Caffeine is found in products we consume every day, from coffee and tea to chocolate, energy drinks and supplements to name a few. But that extra boost of caffeine to start our day or to stay more alert can have some negative impacts on our environment.
In 2019, Villanova University student Leah Eastment, ’21, College of Liberal Arts and Sciences, took water samples from the Parker and Rowley Rivers at the Plum Island Ecosystems Long-Term Ecological Research (LTER) site in Massachusetts to measure levels of caffeine. But why caffeine?
“Caffeine is a predominantly human-consumed compound, found in drinks, food and medication,” says Eastment, who is an environmental science and geography double major, with a minor in sustainability. “Finding caffeine in these samples indicates untreated or partially treated human waste. There aren’t a lot of studies that look at the direct impacts of caffeine on the ecosystem. It could impact the primary producers in the area. The worst-case scenario would be that it causes a food-web collapse.”
Nathaniel Weston, PhD, associate professor and chair of the department of Geography and the Environment, oversees the Environmental Science Research Laboratory on campus and has been conducting research since 1996 at the Plum Island LTER, which is funded by the National Science Foundation.
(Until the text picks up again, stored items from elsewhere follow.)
(** C30: a coinstake that pays to a public key is signed so that [CheckBlockSignature] accepts
    the block.  One that pays to the hash of a key is signed by [SignBlock] as well, but
    [CheckBlockSignature] takes the hash for the key, and refuses the block whatever its
    signature is.  A proof-of-work block with a payment to a public key cannot be signed: the
    conversion of the key to an identifier throws; without a signature it is accepted. *)
Theorem block_signatures (t : txnouttype) (b : CBlock) (ct : CTransaction) (o : CTxOut) (Hb : IsProofOfStake b = true) (Hct : vtx b !! 1%nat = Some ct) (Ho : vout (tx ct) !! 1%nat = Some o) :
  (forall h rest b', size (h :: rest) = GetLen h -> is_byte h -> scriptPubKey o = GetScriptForRawPubKey (h :: rest) ->
    SignB t b = Some (true, b') -> header b' = header b /\ vtx b' = vtx b /\ CheckB t b' = Some true) /\
  (forall h, length h = 20%nat -> GetScriptForDestination (CKeyID h) = Some (scriptPubKey o) ->
    (forall key sig, GetKey h = Some key -> Sign key (GetHash_Header HashQuark b) = Some sig -> SignB t b = Some (true, mkBlock b (vtx b) sig)) /\
    forall sig, CheckB t (mkBlock b (vtx b) sig) = Some false) /\
  (forall c cb h rest l, IsProofOfStake c = false -> vtx c = cb :: l -> size (h :: rest) = GetLen h -> is_byte h ->
    (exists o outs, vout (tx cb) = o :: outs /\ scriptPubKey o = GetScriptForRawPubKey (h :: rest)) -> SignB t c = None /\ CheckB t (mkBlock c (vtx c) []) = Some true).
Proof.
  split; [|split].
  - intros h rest b' Hs Hh Hscript. unfold SignBlock. rewrite Hb, Hct. cbn [negb mbind option_bind]. rewrite Ho. cbn [mbind option_bind].
    rewrite Hscript, RawPubKey_solved by done. cbn [mbind option_bind negb]. rewrite bool_decide_eq_false_2, bool_decide_eq_true_2 by done. cbn [head mbind option_bind].
    destruct (GetLen_set h rest Hs) as (-> & Hv & ->). unfold sign_with. destruct (GetKey (Hash160 (h :: rest))) as [key|] eqn:Ek; [|done].
    destruct (Sign key (GetHash_Header HashQuark b)) as [sig|] eqn:Es; [|done]. intros [= <-]. split; [done|]. split; [done|].
    destruct (sign_verifies (h :: rest) key _ sig Ek Es) as [Hn Hver].
    unfold CheckBlockSignature, IsProofOfWork. replace (IsProofOfStake (mkBlock b (vtx b) sig)) with true by (symmetry; exact Hb). cbn [negb vtx]. rewrite Hct. cbn [mbind option_bind].
    rewrite Ho. cbn [mbind option_bind]. rewrite Hscript, RawPubKey_solved by done. cbn [mbind option_bind negb]. rewrite bool_decide_eq_true_2 by done. cbn [orb head mbind option_bind].
    unfold verify_with. destruct (GetLen_set h rest Hs) as (-> & -> & _). cbn [vchBlockSig header]. rewrite bool_decide_eq_false_2 by done. by rewrite Hver.
  - intros h Hl [= Hscript]. symmetry in Hscript. split.
    + intros key sig Hk Hsig. unfold SignBlock. rewrite Hb, Hct. cbn [negb mbind option_bind]. rewrite Ho. cbn [mbind option_bind].
      rewrite Hscript, KeyID_solved by done. cbn [mbind option_bind negb]. rewrite bool_decide_eq_true_2 by done. cbn [head mbind option_bind].
      unfold KeyID_of, size. rewrite Hl. change (Z.of_nat 20 =? 20) with true. cbn [mbind option_bind]. unfold sign_with. by rewrite Hk, Hsig.
    + intros sig. unfold CheckBlockSignature, IsProofOfWork. replace (IsProofOfStake (mkBlock b (vtx b) sig)) with true by (symmetry; exact Hb). cbn [negb vtx]. rewrite Hct. cbn [mbind option_bind].
      rewrite Ho. cbn [mbind option_bind]. rewrite Hscript, KeyID_solved by done. cbn [mbind option_bind negb]. rewrite (bool_decide_eq_true_2 (TX_PUBKEYHASH = TX_PUBKEYHASH)), orb_true_r by done. cbn [head mbind option_bind].
      unfold verify_with, CPubKey_Set. destruct h as [|x h]; [done|]. unfold size. rewrite Hl. unfold GetLen. destruct (_ || _); [done|]. by destruct (_ || _).
  - intros c cb h rest l Hc Hl Hs Hh (x & outs & Hout & Hscript). split.
    + unfold SignBlock. rewrite Hc, Hl. cbn [negb head mbind option_bind]. rewrite Hout. cbn [sign_outputs]. rewrite Hscript, RawPubKey_solved by done. cbn [mbind option_bind negb].
      rewrite bool_decide_eq_true_2 by done. cbn [head mbind option_bind]. unfold KeyID_of.
      assert (0 < size (h :: rest)) by (unfold size; cbn [length]; lia). unfold GetLen in Hs. replace (size (h :: rest) =? 20) with false; [done|]. symmetry. apply Z.eqb_neq.
      destruct (_ || _); [lia|]. destruct (_ || _); lia.
    + unfold CheckBlockSignature, IsProofOfWork. replace (IsProofOfStake (mkBlock c (vtx c) [])) with false by (symmetry; exact Hc). done.
Qed.
End signatures.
He is currently one of the principal investigators at the site.
“The general question we’ve been asking is how is this coastal system reacting to land-use change and climate change?” says Weston. “Some of what our research is focused on is understanding the links between land-use change and coastal processes and impacts on the coastal system. We’ve previously looked at pollutants coming into the watershed from natural and human sources. Since caffeine only comes from humans, it was a new avenue for us and using it was a direct measurement of human waste into the system.”